### Work request
The first line of the entries through the line bearing "Proof. done. Qed.": copy these lines exactly and return nothing else.

### Data for processing
(* ===== verification/FacetTree.v ===== *)
(** * The shape of the levels of a facet database

    Every group of a level stands for some consecutive groups of the level below:
    its left bound is the one of the first of them, its size their number and its
    bitmap the union of theirs.  While documents [D] are being deleted, the bitmap
    of a group may already lack some of them.  [span] relates some consecutive
    groups of a level to the facet values they stand for. *)
From S2P Require Import Prelude Json FacetDb.
From S2P Require FieldsIdsMap DocumentsIds.
Import FieldsIdsMap (FieldId).
Import DocumentsIds (DocumentId).

Definition docids_of (L : Level) : gset DocumentId := ⋃ ((λ e, gv_bitmap e.2) <$> L).

Definition group_ok (D : gset DocumentId) (e : bytes * FacetGroupValue) (g : Level) : Prop :=
  (∃ v g', g = (e.1, v) :: g') ∧ gv_size e.2 = N.of_nat (length g) ∧
  gv_bitmap e.2 ⊆ docids_of g ∧ docids_of g ∖ D ⊆ gv_bitmap e.2.

(** The groups [upper] partition [lower]. *)
Inductive groups (D : gset DocumentId) : Level → Level → Prop :=
| groups_nil : groups D [] []
| groups_cons e g upper lower :
    group_ok D e g → groups D upper lower → groups D (e :: upper) (g ++ lower).

(** The levels [0..h] of a field. *)
Definition levels_ok (D : gset DocumentId) (db : FacetDb) (f : FieldId) (h : nat) : Prop :=
  (h = 0 ∨ level db f h ≠ []) ∧
  (∀ l, l < h → groups D (level db f (S l)) (level db f l)) ∧
  (∀ l, h < l → level db f l = []).

Definition tree_ok (D : gset DocumentId) (db : FacetDb) (f : FieldId) : Prop :=
  db_sorted db ∧ ∃ h, levels_ok D db f h.

(** The values [leaves] of the groups [seg] of the level [l]. *)
Fixpoint span (D : gset DocumentId) (db : FacetDb) (f : FieldId) (l : nat) (seg leaves : Level) : Prop :=
  (∃ pre post, level db f l = pre ++ seg ++ post) ∧
  match l with
  | 0 => leaves = seg
  | S l' => ∃ lower, groups D seg lower ∧ span D db f l' lower leaves
  end.

(** ** Unions *)
Lemma docids_of_cons e L : docids_of (e :: L) = gv_bitmap e.2 ∪ docids_of L.
Proof. done. Qed.

Lemma docids_of_app L1 L2 : docids_of (L1 ++ L2) = docids_of L1 ∪ docids_of L2.
Proof. unfold docids_of. by rewrite fmap_app, union_list_app_L. Qed.

Lemma elem_of_docids_of d L : d ∈ docids_of L ↔ ∃ e, e ∈ L ∧ d ∈ gv_bitmap e.2.
Proof.
  unfold docids_of. rewrite elem_of_union_list. split.
  - intros (X & HX & Hd). apply list_elem_of_fmap in HX as (e & -> & He). by exists e.
  - intros (e & He & Hd). exists (gv_bitmap e.2). split; [|done]. apply list_elem_of_fmap. by exists e.
Qed.

(** ** Groups *)
Lemma groups_app D u1 u2 l1 l2 :
  groups D u1 l1 → groups D u2 l2 → groups D (u1 ++ u2) (l1 ++ l2).
Proof.
  intros H1 H2. induction H1 as [|e g u1 l1 Hg _ IH]; [done|].
  rewrite <- app_assoc. cbn [app]. by constructor.
Qed.

Lemma groups_app_inv D u1 u2 l :
  groups D (u1 ++ u2) l → ∃ l1 l2, l = l1 ++ l2 ∧ groups D u1 l1 ∧ groups D u2 l2.
Proof.
  revert l. induction u1 as [|e u1 IH]; intros l H.
  - exists [], l. split_and!; [done|constructor|done].
  - cbn in H. inversion H as [|? g ? lower Hg Hu]; subst. apply IH in Hu as (l1 & l2 & -> & H1 & H2).
    exists (g ++ l1), l2. split_and!; [by rewrite app_assoc|by constructor|done].
Qed.

Lemma groups_single D e l : groups D [e] l ↔ group_ok D e l.
Proof.
  split.
  - intros H. inversion H as [|? g ? lower Hg Hu]; subst. inversion Hu; subst. by rewrite app_nil_r.
  - intros H. rewrite <- (app_nil_r l). apply groups_cons; [done|apply groups_nil].
Qed.

Lemma groups_head D b v u l : groups D ((b, v) :: u) l → ∃ v' l', l = (b, v') :: l'.
Proof. intros H. inversion H as [|? g ? lower [(v' & g' & ->) _] _]; subst. by eexists _, _. Qed.

Lemma groups_nil_inv D u : groups D u [] → u = [].
Proof.
  destruct u as [|[b v] u]; [done|]. by intros (v' & l' & ?)%groups_head.
Qed.

Lemma groups_docids D u l :
  groups D u l → docids_of u ⊆ docids_of l ∧ docids_of l ∖ D ⊆ docids_of u.
Proof.
  induction 1 as [|e g u l (_ & _ & H1 & H2) _ [IH1 IH2]]; [set_solver|].
  rewrite docids_of_cons, docids_of_app. set_solver.
Qed.

Lemma groups_mono D D' u l : D ⊆ D' → groups D u l → groups D' u l.
Proof.
  intros HD. induction 1 as [|e g u l (? & ? & ? & ?) _ IH]; constructor; [|done].
  split_and!; [done..|set_solver].
Qed.

(** Once no value holds the deleted documents, the groups are exact. *)
Lemma groups_exact D u l : docids_of l ## D → groups D u l → groups ∅ u l.
Proof.
  intros Hdis. induction 1 as [|e g u l (? & ? & ? & ?) _ IH]; [constructor|].
  rewrite docids_of_app in Hdis. constructor; [|apply IH; set_solver].
  split_and!; [done..|set_solver].
Qed.

(** ** Spans *)
Section spans.
Context (D : gset DocumentId) (db : FacetDb) (f : FieldId).

Lemma span_segment l seg leaves :
  span D db f l seg leaves → ∃ pre post, level db f l = pre ++ seg ++ post.
Proof. by destruct l; intros [? _]. Qed.

Lemma span_leaves l seg leaves :
  span D db f l seg leaves → ∃ pre post, level db f 0 = pre ++ leaves ++ post.
Proof.
  revert seg. induction l as [|l IH]; intros seg.
  - by intros [? ->].
  - intros (_ & lower & _ & H). by eapply IH.
Qed.

Lemma span_app l s1 s2 leaves :
  span D db f l (s1 ++ s2) leaves →
  ∃ l1 l2, leaves = l1 ++ l2 ∧ span D db f l s1 l1 ∧ span D db f l s2 l2.
Proof.
  revert s1 s2. induction l as [|l IH]; intros s1 s2 [(pre & post & Hl) H].
  - exists s1, s2. split_and!; [done|split; [|done]..].
    + exists pre, (s2 ++ post). by rewrite Hl, <- app_assoc.
    + exists (pre ++ s1), post. by rewrite Hl, <- !app_assoc.
  - destruct H as (lower & (g1 & g2 & -> & Hg1 & Hg2)%groups_app_inv & Hsp).
    apply IH in Hsp as (l1 & l2 & -> & H1 & H2). exists l1, l2. split; [done|].
    split; (split; [|by eexists]).
    + exists pre, (s2 ++ post). by rewrite Hl, <- app_assoc.
    + exists (pre ++ s1), post. by rewrite Hl, <- !app_assoc.
Qed.

Lemma span_cons l e s leaves :
  span D db f l (e :: s) leaves →
  ∃ l1 l2, leaves = l1 ++ l2 ∧ span D db f l [e] l1 ∧ span D db f l s l2.
Proof. apply (span_app l [e]). Qed.

Lemma span_head l b v s leaves :
  span D db f l ((b, v) :: s) leaves → ∃ v' leaves', leaves = (b, v') :: leaves'.
Proof.
  revert v s. induction l as [|l IH]; intros v s [_ H].
  - by exists v, s.
  - destruct H as (lower & (v' & l' & ->)%groups_head & H). by eapply IH.
Qed.

Lemma span_nil l leaves : span D db f l [] leaves → leaves = [].
Proof.
  induction l as [|l IH]; intros [_ H]; [done|]. destruct H as (lower & Hg & H).
  inversion Hg; subst. by apply IH.
Qed.

Lemma span_down l e leaves :
  span D db f (S l) [e] leaves → ∃ g, group_ok D e g ∧ span D db f l g leaves.
Proof. intros (_ & g & Hg & H). exists g. by rewrite groups_single in Hg. Qed.

Lemma span_docids l seg leaves :
  span D db f l seg leaves →
  docids_of seg ⊆ docids_of leaves ∧ docids_of leaves ∖ D ⊆ docids_of seg.
Proof.
  revert seg. induction l as [|l IH]; intros seg [_ H]; [subst; set_solver|].
  destruct H as (lower & Hg%groups_docids & H%IH). set_solver.
Qed.

Lemma levels_span h l :
  levels_ok D db f h → l ≤ h → span D db f l (level db f l) (level db f 0).
Proof.
  intros (_ & Hg & _). induction l as [|l IH]; intros Hl.
  - split; [|done]. exists [], []. by rewrite app_nil_r.
  - split; [exists [], []; by rewrite app_nil_r|]. exists (level db f l). split; [by apply Hg|apply IH; lia].
Qed.

Lemma levels_highest h : db_sorted db → levels_ok D db f h → get_highest_level db f = h.
Proof. intros Hs (Hh & _ & Hab). by apply highest_level_spec. Qed.

Lemma span_sorted l seg leaves : db_sorted db → span D db f l seg leaves → level_sorted leaves.
Proof.
  intros Hs (pre & post & Hl)%span_leaves. pose proof (level_is_sorted db f 0 Hs) as Hls.
  rewrite Hl in Hls. apply sorted_app_inv in Hls as (_ & Hls & _).
  by apply sorted_app_inv in Hls as (Hls & _).
Qed.

(** The values of some groups are not below the first left bound, and those of a
    group are below the next left bound. *)
Lemma leaves_above l b v s leaves :
  db_sorted db → span D db f l ((b, v) :: s) leaves → ∀ e, e ∈ leaves → ¬ blt e.1 b.
Proof.
  intros Hs Hsp e He. pose proof (span_sorted _ _ _ Hs Hsp) as Hls.
  apply span_head in Hsp as (v' & leaves' & ->).
  apply (sorted_app_inv blt [(b, v')]) in Hls as (_ & _ & Hls).
  apply elem_of_cons in He as [->|He]; [apply blt_irrefl|].
  specialize (Hls (b, v') e ltac:(left) He). cbn in Hls. border.
Qed.

Lemma leaves_between l b v b' v' s leaves :
  db_sorted db → span D db f l ((b, v) :: (b', v') :: s) leaves →
  ∃ l1 l2, leaves = l1 ++ l2 ∧ span D db f l [(b, v)] l1 ∧ span D db f l ((b', v') :: s) l2 ∧
    (∀ e, e ∈ l1 → blt e.1 b').
Proof.
  intros Hs Hsp. pose proof (span_sorted _ _ _ Hs Hsp) as Hls.
  apply span_cons in Hsp as (l1 & l2 & -> & H1 & H2). exists l1, l2. split_and!; [done..|].
  apply span_head in H2 as (v2 & l2' & ->). intros e He.
  apply sorted_app_inv in Hls as (_ & _ & Hls). apply (Hls e (b', v2)); [done|left].
Qed.

(** No level is empty below a level that is not. *)
Lemma levels_nonempty h l : levels_ok D db f h → l ≤ h → level db f 0 ≠ [] → level db f l ≠ [].
Proof. intros Hok Hl H0 Hnil. apply H0. pose proof (levels_span h l Hok Hl) as H. rewrite Hnil in H. by apply span_nil in H. Qed.
End spans.

Lemma span_bitmap db f l b v leaves : span ∅ db f l [(b, v)] leaves → gv_bitmap v = docids_of leaves.
Proof. intros H%span_docids. unfold docids_of in H at 1 4. cbn in H. set_solver. Qed.

(** ** Reading groups *)
Lemma group_iter D db f l b v s leaves :
  db_sorted db → span D db f l ((b, v) :: s) leaves →
  take_n (N.of_nat (length ((b, v) :: s))) (db_range_from (mkKey f l b) db) =
    at_level f l <$> (b, v) :: s.
Proof. intros Hs (pre & post & Hl)%span_segment. by eapply range_group. Qed.

Definition usize_max : N := u64_size - 1.

(** The whole of the highest level, then other fields. *)
Lemma top_iter D db f h b v s :
  db_sorted db → levels_ok D db f h → level db f h = (b, v) :: s →
  (N.of_nat (length db) ≤ usize_max)%N →
  ∃ rest, take_n usize_max (db_range_from (mkKey f h b) db) = (at_level f h <$> (b, v) :: s) ++ rest ∧
    ∀ e, e ∈ rest → field_id e.1 ≠ f.
Proof.
  intros Hs (_ & _ & Hab) Hl Hlen.
  pose proof (level_is_sorted db f h Hs) as Hls. rewrite Hl in Hls.
  assert (N.of_nat (length (db_range_from (mkKey f h b) db)) ≤ usize_max)%N as Hlen'.
  { pose proof (length_filter (λ e, ¬ key_lt e.1 (mkKey f h b)) db). unfold db_range_from. lia. }
  rewrite take_n_all by done. destruct (range_from_level db f h b Hs) as (rest & Hr & Hrest).
  exists rest. rewrite Hr, Hl.
  pose proof (filter_from [] s b v Hls) as Hf. cbn [app] in Hf. rewrite Hf. split; [done|]. clear Hf.
  intros [[f' l' b'] v'] He Hf'. cbn in Hf'. subst f'.
  assert ((mkKey f l' b', v') ∈ db) as Hin.
  { assert ((mkKey f l' b', v') ∈ db_range_from (mkKey f h b) db) as Hin
      by (rewrite Hr; apply elem_of_app; by right).
    unfold db_range_from in Hin. by apply list_elem_of_filter in Hin as [_ Hin]. }
  apply Hrest with (b := []) in He. destruct He as [?|[_ He]]; cbn in *; [lia|].
  apply level_elem in Hin. rewrite Hab in Hin by done. by apply not_elem_of_nil in Hin.
Qed.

### Reply
(* ===== verification/FacetTree.v ===== *)
(** * The shape of the levels of a facet database

    Every group of a level stands for some consecutive groups of the level below:
    its left bound is the one of the first of them, its size their number and its
    bitmap the union of theirs.  While documents [D] are being deleted, the bitmap
    of a group may already lack some of them.  [span] relates some consecutive
    groups of a level to the facet values they stand for. *)
From S2P Require Import Prelude Json FacetDb.
From S2P Require FieldsIdsMap DocumentsIds.
Import FieldsIdsMap (FieldId).
Import DocumentsIds (DocumentId).

Definition docids_of (L : Level) : gset DocumentId := ⋃ ((λ e, gv_bitmap e.2) <$> L).

Definition group_ok (D : gset DocumentId) (e : bytes * FacetGroupValue) (g : Level) : Prop :=
  (∃ v g', g = (e.1, v) :: g') ∧ gv_size e.2 = N.of_nat (length g) ∧
  gv_bitmap e.2 ⊆ docids_of g ∧ docids_of g ∖ D ⊆ gv_bitmap e.2.

(** The groups [upper] partition [lower]. *)
Inductive groups (D : gset DocumentId) : Level → Level → Prop :=
| groups_nil : groups D [] []
| groups_cons e g upper lower :
    group_ok D e g → groups D upper lower → groups D (e :: upper) (g ++ lower).

(** The levels [0..h] of a field. *)
Definition levels_ok (D : gset DocumentId) (db : FacetDb) (f : FieldId) (h : nat) : Prop :=
  (h = 0 ∨ level db f h ≠ []) ∧
  (∀ l, l < h → groups D (level db f (S l)) (level db f l)) ∧
  (∀ l, h < l → level db f l = []).

Definition tree_ok (D : gset DocumentId) (db : FacetDb) (f : FieldId) : Prop :=
  db_sorted db ∧ ∃ h, levels_ok D db f h.

(** The values [leaves] of the groups [seg] of the level [l]. *)
Fixpoint span (D : gset DocumentId) (db : FacetDb) (f : FieldId) (l : nat) (seg leaves : Level) : Prop :=
  (∃ pre post, level db f l = pre ++ seg ++ post) ∧
  match l with
  | 0 => leaves = seg
  | S l' => ∃ lower, groups D seg lower ∧ span D db f l' lower leaves
  end.

(** ** Unions *)
Lemma docids_of_cons e L : docids_of (e :: L) = gv_bitmap e.2 ∪ docids_of L.
Proof. done. Qed.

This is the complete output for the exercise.